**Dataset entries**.
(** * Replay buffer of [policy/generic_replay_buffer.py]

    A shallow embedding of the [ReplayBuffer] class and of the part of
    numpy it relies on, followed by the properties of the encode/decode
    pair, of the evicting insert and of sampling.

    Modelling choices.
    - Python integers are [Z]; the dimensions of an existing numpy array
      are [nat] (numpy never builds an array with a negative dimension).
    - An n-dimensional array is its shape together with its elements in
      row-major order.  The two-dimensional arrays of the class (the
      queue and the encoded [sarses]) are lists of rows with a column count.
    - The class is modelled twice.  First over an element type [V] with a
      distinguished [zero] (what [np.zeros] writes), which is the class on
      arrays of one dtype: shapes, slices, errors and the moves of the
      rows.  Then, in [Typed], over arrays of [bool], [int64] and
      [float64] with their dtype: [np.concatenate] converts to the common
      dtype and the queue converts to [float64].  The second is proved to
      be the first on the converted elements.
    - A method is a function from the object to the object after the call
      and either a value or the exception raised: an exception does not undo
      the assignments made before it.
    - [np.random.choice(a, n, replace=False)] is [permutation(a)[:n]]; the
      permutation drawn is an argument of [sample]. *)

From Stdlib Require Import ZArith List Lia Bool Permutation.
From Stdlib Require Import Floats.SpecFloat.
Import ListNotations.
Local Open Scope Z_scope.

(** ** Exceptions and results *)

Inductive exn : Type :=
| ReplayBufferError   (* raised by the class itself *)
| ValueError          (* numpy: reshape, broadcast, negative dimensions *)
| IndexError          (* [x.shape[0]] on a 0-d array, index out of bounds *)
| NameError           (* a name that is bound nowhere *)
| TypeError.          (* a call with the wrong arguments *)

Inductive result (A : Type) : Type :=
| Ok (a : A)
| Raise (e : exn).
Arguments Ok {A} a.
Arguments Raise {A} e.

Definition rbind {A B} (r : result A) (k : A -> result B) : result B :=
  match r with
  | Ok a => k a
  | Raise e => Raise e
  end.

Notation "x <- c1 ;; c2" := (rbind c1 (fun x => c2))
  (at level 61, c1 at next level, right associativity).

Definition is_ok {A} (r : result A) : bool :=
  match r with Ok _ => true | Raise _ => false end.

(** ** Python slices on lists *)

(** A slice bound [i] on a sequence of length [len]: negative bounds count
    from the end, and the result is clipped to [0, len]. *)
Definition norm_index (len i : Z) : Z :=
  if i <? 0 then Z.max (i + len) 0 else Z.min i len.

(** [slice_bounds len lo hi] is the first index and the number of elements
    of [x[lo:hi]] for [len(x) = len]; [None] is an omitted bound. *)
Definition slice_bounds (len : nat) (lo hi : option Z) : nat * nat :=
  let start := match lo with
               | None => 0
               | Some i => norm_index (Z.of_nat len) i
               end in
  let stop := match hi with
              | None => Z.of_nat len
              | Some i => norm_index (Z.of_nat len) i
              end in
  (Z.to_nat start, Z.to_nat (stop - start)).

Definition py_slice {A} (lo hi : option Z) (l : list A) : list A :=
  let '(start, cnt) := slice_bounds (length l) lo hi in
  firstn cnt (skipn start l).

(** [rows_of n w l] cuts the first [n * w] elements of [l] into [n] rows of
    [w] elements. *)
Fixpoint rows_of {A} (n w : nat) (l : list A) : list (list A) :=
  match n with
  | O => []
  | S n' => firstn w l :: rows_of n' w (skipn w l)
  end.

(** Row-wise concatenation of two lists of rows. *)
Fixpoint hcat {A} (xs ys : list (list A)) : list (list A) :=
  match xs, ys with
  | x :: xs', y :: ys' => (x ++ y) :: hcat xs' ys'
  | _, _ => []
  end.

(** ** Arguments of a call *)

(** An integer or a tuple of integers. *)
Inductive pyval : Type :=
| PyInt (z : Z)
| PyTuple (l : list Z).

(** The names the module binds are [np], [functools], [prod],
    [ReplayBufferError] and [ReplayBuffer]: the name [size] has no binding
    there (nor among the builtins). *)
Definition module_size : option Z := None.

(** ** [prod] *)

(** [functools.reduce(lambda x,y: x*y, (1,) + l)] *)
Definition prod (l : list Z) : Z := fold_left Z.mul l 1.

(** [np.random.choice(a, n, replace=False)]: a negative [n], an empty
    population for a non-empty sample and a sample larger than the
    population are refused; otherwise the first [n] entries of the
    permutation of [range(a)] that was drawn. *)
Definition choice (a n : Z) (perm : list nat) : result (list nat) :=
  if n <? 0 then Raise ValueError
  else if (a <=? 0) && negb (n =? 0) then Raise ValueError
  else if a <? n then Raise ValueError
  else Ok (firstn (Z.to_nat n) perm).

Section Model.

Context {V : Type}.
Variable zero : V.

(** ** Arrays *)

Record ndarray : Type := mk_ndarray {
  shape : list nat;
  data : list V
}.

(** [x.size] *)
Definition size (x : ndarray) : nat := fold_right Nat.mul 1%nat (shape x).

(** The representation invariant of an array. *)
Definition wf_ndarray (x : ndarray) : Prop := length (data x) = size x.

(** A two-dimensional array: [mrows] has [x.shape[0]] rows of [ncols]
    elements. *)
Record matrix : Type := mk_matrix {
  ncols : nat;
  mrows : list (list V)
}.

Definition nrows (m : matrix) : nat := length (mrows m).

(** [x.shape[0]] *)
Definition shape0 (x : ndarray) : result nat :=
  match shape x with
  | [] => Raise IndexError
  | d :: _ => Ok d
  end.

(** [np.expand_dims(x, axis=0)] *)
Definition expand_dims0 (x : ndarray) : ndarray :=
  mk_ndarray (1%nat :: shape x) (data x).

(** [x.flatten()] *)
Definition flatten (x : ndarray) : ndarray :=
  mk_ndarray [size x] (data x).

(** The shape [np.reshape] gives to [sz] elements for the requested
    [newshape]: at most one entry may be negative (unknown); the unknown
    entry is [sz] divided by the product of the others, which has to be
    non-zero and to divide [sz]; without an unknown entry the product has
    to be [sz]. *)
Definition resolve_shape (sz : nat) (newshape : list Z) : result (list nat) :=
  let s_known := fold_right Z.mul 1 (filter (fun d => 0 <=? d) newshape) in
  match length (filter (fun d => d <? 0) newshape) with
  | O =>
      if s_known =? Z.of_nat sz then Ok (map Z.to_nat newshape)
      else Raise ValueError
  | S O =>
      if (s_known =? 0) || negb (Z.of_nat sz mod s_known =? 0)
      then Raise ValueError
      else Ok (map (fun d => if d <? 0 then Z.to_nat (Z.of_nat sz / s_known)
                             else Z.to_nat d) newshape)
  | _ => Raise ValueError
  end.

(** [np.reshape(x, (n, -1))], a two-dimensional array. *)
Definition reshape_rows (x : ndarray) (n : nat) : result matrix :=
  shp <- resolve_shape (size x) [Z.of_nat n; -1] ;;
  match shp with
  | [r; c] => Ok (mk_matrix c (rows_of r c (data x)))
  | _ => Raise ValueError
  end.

**THE TASK**. Give again, exactly as written, every line from the first one above through the line that has "of bounds *)" in it.

**EXERCISE SOLUTION**.
(** * Replay buffer of [policy/generic_replay_buffer.py]

    A shallow embedding of the [ReplayBuffer] class and of the part of
    numpy it relies on, followed by the properties of the encode/decode
    pair, of the evicting insert and of sampling.

    Modelling choices.
    - Python integers are [Z]; the dimensions of an existing numpy array
      are [nat] (numpy never builds an array with a negative dimension).
    - An n-dimensional array is its shape together with its elements in
      row-major order.  The two-dimensional arrays of the class (the
      queue and the encoded [sarses]) are lists of rows with a column count.
    - The class is modelled twice.  First over an element type [V] with a
      distinguished [zero] (what [np.zeros] writes), which is the class on
      arrays of one dtype: shapes, slices, errors and the moves of the
      rows.  Then, in [Typed], over arrays of [bool], [int64] and
      [float64] with their dtype: [np.concatenate] converts to the common
      dtype and the queue converts to [float64].  The second is proved to
      be the first on the converted elements.
    - A method is a function from the object to the object after the call
      and either a value or the exception raised: an exception does not undo
      the assignments made before it.
    - [np.random.choice(a, n, replace=False)] is [permutation(a)[:n]]; the
      permutation drawn is an argument of [sample]. *)

From Stdlib Require Import ZArith List Lia Bool Permutation.
From Stdlib Require Import Floats.SpecFloat.
Import ListNotations.
Local Open Scope Z_scope.

(** ** Exceptions and results *)

Inductive exn : Type :=
| ReplayBufferError   (* raised by the class itself *)
| ValueError          (* numpy: reshape, broadcast, negative dimensions *)
| IndexError          (* [x.shape[0]] on a 0-d array, index out of bounds *)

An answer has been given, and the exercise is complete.